BEGIN

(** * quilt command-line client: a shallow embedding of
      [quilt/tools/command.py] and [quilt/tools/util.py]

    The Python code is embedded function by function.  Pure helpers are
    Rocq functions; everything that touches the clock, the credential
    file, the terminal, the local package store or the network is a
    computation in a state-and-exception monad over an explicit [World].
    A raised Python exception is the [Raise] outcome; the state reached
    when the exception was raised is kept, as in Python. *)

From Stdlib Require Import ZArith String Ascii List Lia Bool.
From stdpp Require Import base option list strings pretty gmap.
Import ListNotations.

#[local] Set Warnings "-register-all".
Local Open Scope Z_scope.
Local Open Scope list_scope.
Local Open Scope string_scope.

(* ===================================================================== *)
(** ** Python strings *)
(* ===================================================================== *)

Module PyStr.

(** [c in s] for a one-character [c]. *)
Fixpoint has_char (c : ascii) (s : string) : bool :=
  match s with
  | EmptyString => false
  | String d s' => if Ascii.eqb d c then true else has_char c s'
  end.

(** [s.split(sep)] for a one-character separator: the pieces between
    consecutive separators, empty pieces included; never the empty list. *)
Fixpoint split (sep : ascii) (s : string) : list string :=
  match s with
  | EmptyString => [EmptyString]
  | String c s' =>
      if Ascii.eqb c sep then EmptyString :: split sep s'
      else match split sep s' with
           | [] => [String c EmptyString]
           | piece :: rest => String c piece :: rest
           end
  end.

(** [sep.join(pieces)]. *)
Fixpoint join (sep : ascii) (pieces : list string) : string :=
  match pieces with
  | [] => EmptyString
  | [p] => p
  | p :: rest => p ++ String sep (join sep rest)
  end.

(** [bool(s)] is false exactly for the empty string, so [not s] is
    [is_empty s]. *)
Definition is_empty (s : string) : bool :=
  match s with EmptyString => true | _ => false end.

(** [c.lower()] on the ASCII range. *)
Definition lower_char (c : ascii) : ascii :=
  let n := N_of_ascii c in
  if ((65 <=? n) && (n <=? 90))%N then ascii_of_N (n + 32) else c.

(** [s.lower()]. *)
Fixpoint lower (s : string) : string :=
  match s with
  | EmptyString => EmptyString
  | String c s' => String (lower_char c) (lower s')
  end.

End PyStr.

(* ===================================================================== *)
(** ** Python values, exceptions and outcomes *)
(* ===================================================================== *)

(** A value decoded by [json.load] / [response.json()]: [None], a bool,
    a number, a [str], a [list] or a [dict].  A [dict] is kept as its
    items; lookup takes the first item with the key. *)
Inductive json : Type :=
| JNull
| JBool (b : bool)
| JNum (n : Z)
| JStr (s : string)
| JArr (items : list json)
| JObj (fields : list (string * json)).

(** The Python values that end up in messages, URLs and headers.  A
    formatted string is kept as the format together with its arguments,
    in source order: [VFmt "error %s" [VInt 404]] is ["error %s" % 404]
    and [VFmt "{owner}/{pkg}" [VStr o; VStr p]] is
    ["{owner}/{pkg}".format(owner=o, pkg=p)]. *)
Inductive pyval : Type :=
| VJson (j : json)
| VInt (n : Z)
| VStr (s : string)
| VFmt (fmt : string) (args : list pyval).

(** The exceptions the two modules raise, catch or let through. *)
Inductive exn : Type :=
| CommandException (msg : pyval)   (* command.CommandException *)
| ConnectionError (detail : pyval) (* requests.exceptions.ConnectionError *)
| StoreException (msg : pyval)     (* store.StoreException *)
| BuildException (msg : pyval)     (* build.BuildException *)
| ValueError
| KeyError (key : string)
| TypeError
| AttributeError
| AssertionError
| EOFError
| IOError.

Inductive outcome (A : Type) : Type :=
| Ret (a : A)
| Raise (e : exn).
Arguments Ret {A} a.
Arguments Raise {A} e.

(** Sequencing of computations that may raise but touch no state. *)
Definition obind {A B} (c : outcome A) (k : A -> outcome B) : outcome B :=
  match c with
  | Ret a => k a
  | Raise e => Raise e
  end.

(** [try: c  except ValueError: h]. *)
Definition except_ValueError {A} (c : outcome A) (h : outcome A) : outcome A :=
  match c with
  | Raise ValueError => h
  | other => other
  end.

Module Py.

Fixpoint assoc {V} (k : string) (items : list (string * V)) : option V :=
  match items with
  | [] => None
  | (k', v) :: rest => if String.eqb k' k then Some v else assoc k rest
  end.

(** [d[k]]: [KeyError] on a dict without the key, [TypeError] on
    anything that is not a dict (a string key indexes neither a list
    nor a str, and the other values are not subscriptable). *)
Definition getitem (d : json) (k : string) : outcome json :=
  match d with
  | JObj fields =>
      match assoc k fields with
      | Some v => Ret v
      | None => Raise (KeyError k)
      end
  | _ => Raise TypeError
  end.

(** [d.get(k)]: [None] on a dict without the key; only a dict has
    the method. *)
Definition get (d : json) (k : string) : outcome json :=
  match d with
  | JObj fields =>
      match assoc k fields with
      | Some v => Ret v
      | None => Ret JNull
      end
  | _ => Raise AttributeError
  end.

END

• [WHAT IS REQUIRED]
The whole listing, word for word, is the required answer.

• [RESULT FOR THIS TASK]
(** * quilt command-line client: a shallow embedding of
      [quilt/tools/command.py] and [quilt/tools/util.py]

    The Python code is embedded function by function.  Pure helpers are
    Rocq functions; everything that touches the clock, the credential
    file, the terminal, the local package store or the network is a
    computation in a state-and-exception monad over an explicit [World].
    A raised Python exception is the [Raise] outcome; the state reached
    when the exception was raised is kept, as in Python. *)

From Stdlib Require Import ZArith String Ascii List Lia Bool.
From stdpp Require Import base option list strings pretty gmap.
Import ListNotations.

#[local] Set Warnings "-register-all".
Local Open Scope Z_scope.
Local Open Scope list_scope.
Local Open Scope string_scope.

(* ===================================================================== *)
(** ** Python strings *)
(* ===================================================================== *)

Module PyStr.

(** [c in s] for a one-character [c]. *)
Fixpoint has_char (c : ascii) (s : string) : bool :=
  match s with
  | EmptyString => false
  | String d s' => if Ascii.eqb d c then true else has_char c s'
  end.

(** [s.split(sep)] for a one-character separator: the pieces between
    consecutive separators, empty pieces included; never the empty list. *)
Fixpoint split (sep : ascii) (s : string) : list string :=
  match s with
  | EmptyString => [EmptyString]
  | String c s' =>
      if Ascii.eqb c sep then EmptyString :: split sep s'
      else match split sep s' with
           | [] => [String c EmptyString]
           | piece :: rest => String c piece :: rest
           end
  end.

(** [sep.join(pieces)]. *)
Fixpoint join (sep : ascii) (pieces : list string) : string :=
  match pieces with
  | [] => EmptyString
  | [p] => p
  | p :: rest => p ++ String sep (join sep rest)
  end.

(** [bool(s)] is false exactly for the empty string, so [not s] is
    [is_empty s]. *)
Definition is_empty (s : string) : bool :=
  match s with EmptyString => true | _ => false end.

(** [c.lower()] on the ASCII range. *)
Definition lower_char (c : ascii) : ascii :=
  let n := N_of_ascii c in
  if ((65 <=? n) && (n <=? 90))%N then ascii_of_N (n + 32) else c.

(** [s.lower()]. *)
Fixpoint lower (s : string) : string :=
  match s with
  | EmptyString => EmptyString
  | String c s' => String (lower_char c) (lower s')
  end.

End PyStr.

(* ===================================================================== *)
(** ** Python values, exceptions and outcomes *)
(* ===================================================================== *)

(** A value decoded by [json.load] / [response.json()]: [None], a bool,
    a number, a [str], a [list] or a [dict].  A [dict] is kept as its
    items; lookup takes the first item with the key. *)
Inductive json : Type :=
| JNull
| JBool (b : bool)
| JNum (n : Z)
| JStr (s : string)
| JArr (items : list json)
| JObj (fields : list (string * json)).

(** The Python values that end up in messages, URLs and headers.  A
    formatted string is kept as the format together with its arguments,
    in source order: [VFmt "error %s" [VInt 404]] is ["error %s" % 404]
    and [VFmt "{owner}/{pkg}" [VStr o; VStr p]] is
    ["{owner}/{pkg}".format(owner=o, pkg=p)]. *)
Inductive pyval : Type :=
| VJson (j : json)
| VInt (n : Z)
| VStr (s : string)
| VFmt (fmt : string) (args : list pyval).

(** The exceptions the two modules raise, catch or let through. *)
Inductive exn : Type :=
| CommandException (msg : pyval)   (* command.CommandException *)
| ConnectionError (detail : pyval) (* requests.exceptions.ConnectionError *)
| StoreException (msg : pyval)     (* store.StoreException *)
| BuildException (msg : pyval)     (* build.BuildException *)
| ValueError
| KeyError (key : string)
| TypeError
| AttributeError
| AssertionError
| EOFError
| IOError.

Inductive outcome (A : Type) : Type :=
| Ret (a : A)
| Raise (e : exn).
Arguments Ret {A} a.
Arguments Raise {A} e.

(** Sequencing of computations that may raise but touch no state. *)
Definition obind {A B} (c : outcome A) (k : A -> outcome B) : outcome B :=
  match c with
  | Ret a => k a
  | Raise e => Raise e
  end.

(** [try: c  except ValueError: h]. *)
Definition except_ValueError {A} (c : outcome A) (h : outcome A) : outcome A :=
  match c with
  | Raise ValueError => h
  | other => other
  end.

Module Py.

Fixpoint assoc {V} (k : string) (items : list (string * V)) : option V :=
  match items with
  | [] => None
  | (k', v) :: rest => if String.eqb k' k then Some v else assoc k rest
  end.

(** [d[k]]: [KeyError] on a dict without the key, [TypeError] on
    anything that is not a dict (a string key indexes neither a list
    nor a str, and the other values are not subscriptable). *)
Definition getitem (d : json) (k : string) : outcome json :=
  match d with
  | JObj fields =>
      match assoc k fields with
      | Some v => Ret v
      | None => Raise (KeyError k)
      end
  | _ => Raise TypeError
  end.

(** [d.get(k)]: [None] on a dict without the key; only a dict has
    the method. *)
Definition get (d : json) (k : string) : outcome json :=
  match d with
  | JObj fields =>
      match assoc k fields with
      | Some v => Ret v
      | None => Ret JNull
      end
  | _ => Raise AttributeError
  end.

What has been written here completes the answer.